## EXERCISE GOAL:
From the records below, set down exactly the lines starting with the line that contains "Definition DefaultTable : Z := 51820." and going on through the line that contains "(** [json.Unmarshal(raw, &text)]". Nothing else is wanted.

RECORDS SUPPLIED Start Marker

(* ===== verification/Routing.v ===== *)
(** The managed tunnel (internal/routing/manager.go): the WireGuard interface, its policy
    routing and its resolver, brought up and taken down by ip, wg and resolver commands.

    A command is what the host makes of its words, its input and the staged files; what
    it prints is a text with its reading as JSON.  Before anything is touched the rules
    at the two reserved priorities and the routes of the reserved table must be the
    program's own; what fails later takes the tunnel down again. *)

From S2P Require Import Prelude GoStrings GoTime Netip GoPath GoText Json WgConfig.
From Stdlib Require Import Ascii String.
Local Open Scope string_scope.
Local Open Scope Z_scope.
Local Open Scope host_scope.
Abbreviation length := List.length.

(** ** Numbers of any base *)

(** [c | 0x20] in [strconv]. *)
Definition lower (c : ascii) : ascii := ascii_of_N (N.lor (code c) 32).
Definition digit_of (c : ascii) : option N :=
  if is_digit c then Some (code c - 48)%N
  else if is_lower (lower c) then Some (code (lower c) - 87)%N
  else None.
Definition is_base_mark (c : ascii) : bool := one_of "box" (lower c).
(** The base that a literal names and its digits. *)
Definition literal_base (l : list ascii) : N * list ascii :=
  match l with
  | "0"%char :: c :: d :: r =>
      if Ascii.eqb (lower c) "b"%char then (2, d :: r)%N
      else if Ascii.eqb (lower c) "o"%char then (8, d :: r)%N
      else if Ascii.eqb (lower c) "x"%char then (16, d :: r)%N
      else (8, c :: d :: r)%N
  | "0"%char :: r => (8, r)%N
  | _ => (10, l)%N
  end.
Fixpoint literal_value (base n : N) (l : list ascii) : option N :=
  match l with
  | [] => Some n
  | "_"%char :: l' => literal_value base n l'
  | c :: l' => d ← digit_of c; if (d <? base)%N then literal_value base (n * base + d)%N l' else None
  end.

(** [underscoreOK]: the last character seen is a digit, an underscore or something else. *)
Inductive seen := SawDigit | SawUnderscore | SawOther.
Fixpoint underscores_ok (hex : bool) (saw : seen) (l : list ascii) : bool :=
  match l with
  | [] => match saw with SawUnderscore => false | _ => true end
  | c :: l' =>
      if is_digit c || hex && in_range 97 102 (lower c) then underscores_ok hex SawDigit l'
      else if Ascii.eqb c "_"%char then match saw with SawDigit => underscores_ok hex SawUnderscore l' | _ => false end
      else match saw with SawUnderscore => false | _ => underscores_ok hex SawOther l' end
  end.
Definition drop_sign (l : list ascii) : list ascii := match l with c :: r => if one_of "+-" c then r else l | [] => [] end.
Definition underscoreOK (l : list ascii) : bool :=
  match drop_sign l with
  | "0"%char :: c :: r =>
      if is_base_mark c then underscores_ok (Ascii.eqb (lower c) "x"%char) SawDigit r
      else underscores_ok false SawOther ("0"%char :: c :: r)
  | r => underscores_ok false SawOther r
  end.

(** [strconv.ParseUint(s, 0, bits)] *)
Definition ParseUint0 (bits : N) (s : string) : option N :=
  let l := chars s in
  if (length l =? 0)%nat then None
  else
    n ← literal_value (literal_base l).1 0 (literal_base l).2;
    if (n <? 2 ^ bits)%N && (negb (existsb (Ascii.eqb "_"%char) l) || underscoreOK l) then Some n else None.

(** [value, _ := strconv.ParseInt(s, 10, 64)]: out of range is the nearest bound, a text
    that is no number is zero. *)
Definition ParseInt_value (s : string) : Z :=
  match chars s with
  | [] => 0
  | c :: l =>
      if Ascii.eqb c "-"%char then default 0 ((λ n, Z.max min_int64 (- Z.of_N n)) <$> digits l)
      else default 0 ((λ n, Z.min max_int64 (Z.of_N n)) <$> digits (if Ascii.eqb c "+"%char then l else c :: l))
  end.

Example parse_mark : map (ParseUint0 32) ["0xca6c"; "51820"; "0b11"; "017"; "1_000"; "_1"; "0x"; "4294967296"; ""; "0"] =
  [Some 51820%N; Some 51820%N; Some 3%N; Some 15%N; Some 1000%N; None; None; None; None; Some 0%N].
Proof. vm_compute. reflexivity. Qed.

(** ** What the commands print *)

Definition DefaultTable : Z := 51820.
Definition MainRulePriority : Z := 32764.
Definition VPNRulePriority : Z := 32765.
Definition DefaultCommandOutput : N := 1048576.
Definition bad_size (o : output) : bool := (slen (out_text o) =? 0)%nat || (DefaultCommandOutput <? N.of_nat (slen (out_text o)))%N.

(** [json.Unmarshal(raw, &text)] and [json.Unmarshal(raw, &value)] of fresh variables. *)
Definition raw_text (j : json) : option string := match j with JStr s => Some s | JNull => Some "" | _ => None end.
Definition raw_uint64 (j : json) : option N :=
  match j with JNum z => if (0 <=? z) && (z <? 2 ^ 64) then Some (Z.to_N z) else None | JNull => Some 0%N | _ => None end.

Record policyRule := mkRule { Priority : Z; rule_Table : option json; rule_Fwmark : option json; rule_Not : bool; SuppressPrefix : option json }.
Definition decode_rule (j : json) : err + policyRule :=
  match members j with
  | inl e => inl e
  | inr l =>
      match int_field "priority" l, flag_field "not" l with
      | inr p, inr n => inr (mkRule p (raw_field "table" l) (raw_field "fwmark" l) n (raw_field "suppress_prefixlength" l))
      | _, _ => inl json_error
      end
  end.
Definition decodeRules (o : output) : err + list policyRule :=
  if bad_size o then inl (Errorf "invalid rule output" []) else decode_slice decode_rule (out_json o).

Definition rawNumberOrName (raw : option json) (name : string) (number : N) : bool :=
  match raw with
  | None => false
  | Some j =>
      match raw_text j with
      | Some text => negb (String.eqb name "") && String.eqb text name || bool_decide (ParseUint0 64 text = Some number)
      | None => bool_decide (raw_uint64 j = Some number)
      end
  end.
Definition isManagedMain (r : policyRule) : bool :=
  (Priority r =? MainRulePriority) && rawNumberOrName (rule_Table r) "main" 254 && rawNumberOrName (SuppressPrefix r) "" 0 &&
  match rule_Fwmark r with None => true | Some _ => false end.
Definition isManagedVPN (table fwmark : N) (r : policyRule) : bool :=
  (Priority r =? VPNRulePriority) && rawNumberOrName (rule_Table r) "" table && rawNumberOrName (rule_Fwmark r) "" fwmark && rule_Not r.
Definition tableNumber (table : Z) : err + N :=
  if (table <? 1) || (0x7fffffff <? table) then inl (Errorf "invalid route table" []) else inr (Z.to_N table).

Record routeObservation := mkRoute { route_Table : option json; Destination : string; Device : string }.
(** [UnmarshalJSON]: exact names, each at most once. *)
Definition route_seen (name : string) (l : list (string * json)) : bool := existsb (λ m, String.eqb name m.1) l.
Definition decode_text (what : string) (acc : string) (j : json) : err + string :=
  match j with JStr s => inr s | JNull => inr acc | _ => inl (Errorf what []) end.
Fixpoint route_members (r : routeObservation) (before l : list (string * json)) : err + routeObservation :=
  match l with
  | [] => inr r
  | (name, j) :: l' =>
      if (String.eqb name "table" || String.eqb name "dst" || String.eqb name "dev") && route_seen name before
      then inl (Errorf "duplicate route field" [])
      else
        let next r := route_members r ((name, j) :: before) l' in
        if String.eqb name "table" then next (mkRoute (Some j) (Destination r) (Device r))
        else if String.eqb name "dst" then
          match decode_text "invalid route destination" (Destination r) j with
          | inl e => inl e | inr s => next (mkRoute (route_Table r) s (Device r)) end
        else if String.eqb name "dev" then
          match decode_text "invalid route device" (Device r) j with
          | inl e => inl e | inr s => next (mkRoute (route_Table r) (Destination r) s) end
        else next r
  end.
Definition decode_route (j : json) : err + routeObservation :=
  match j with JObj l => route_members (mkRoute None "" "") [] l | _ => inl (Errorf "route is not an object" []) end.
Definition numericRouteTable (j : json) : err + N :=
  match raw_text j with
  | Some text => of_option (ParseUint10 32 text) (Errorf "invalid syntax" [])
  | None =>
      match raw_uint64 j with
      | Some n => if (n <=? 0xffffffff)%N then inr n else inl (Errorf "invalid route table" [])
      | None => inl (Errorf "invalid route table" [])
      end
  end.
Fixpoint select_routes (table : N) (l : list routeObservation) : err + list routeObservation :=
  match l with
  | [] => inr []
  | r :: l' =>
      match route_Table r with
      | None => select_routes table l'
      | Some j =>
          match numericRouteTable j, select_routes table l' with
          | inr n, inr rest => inr (if (n =? table)%N then r :: rest else rest)
          | _, _ => inl (Errorf "invalid route table" [])
          end
      end
  end.
Definition decodeManagedRoutes (o : output) (table : Z) : err + list routeObservation :=
  match tableNumber table with
  | inl e => inl e
  | inr id =>
      if bad_size o then inl (Errorf "invalid route output" [])
      else match out_json o with
           | Some (JArr l) =>
               match collect decode_route l with
               | inl _ => inl (Errorf "invalid route output" [])
               | inr observed => select_routes id observed
               end
           | _ => inl (Errorf "invalid route output" [])
           end
  end.
(** The names of [ip -j -d link show]. *)
Definition decode_link (j : json) : err + string :=
  match members j with inl e => inl e | inr l => string_field "ifname" l end.
Definition decodeLinks (o : output) : err + list string :=
  if bad_size o then inl json_error else decode_slice decode_link (out_json o).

RECORDS SUPPLIED End Marker

## REPLY TO THE TASK:
Definition DefaultTable : Z := 51820.
Definition MainRulePriority : Z := 32764.
Definition VPNRulePriority : Z := 32765.
Definition DefaultCommandOutput : N := 1048576.
Definition bad_size (o : output) : bool := (slen (out_text o) =? 0)%nat || (DefaultCommandOutput <? N.of_nat (slen (out_text o)))%N.

(** [json.Unmarshal(raw, &text)] and [json.Unmarshal(raw, &value)] of fresh variables. *)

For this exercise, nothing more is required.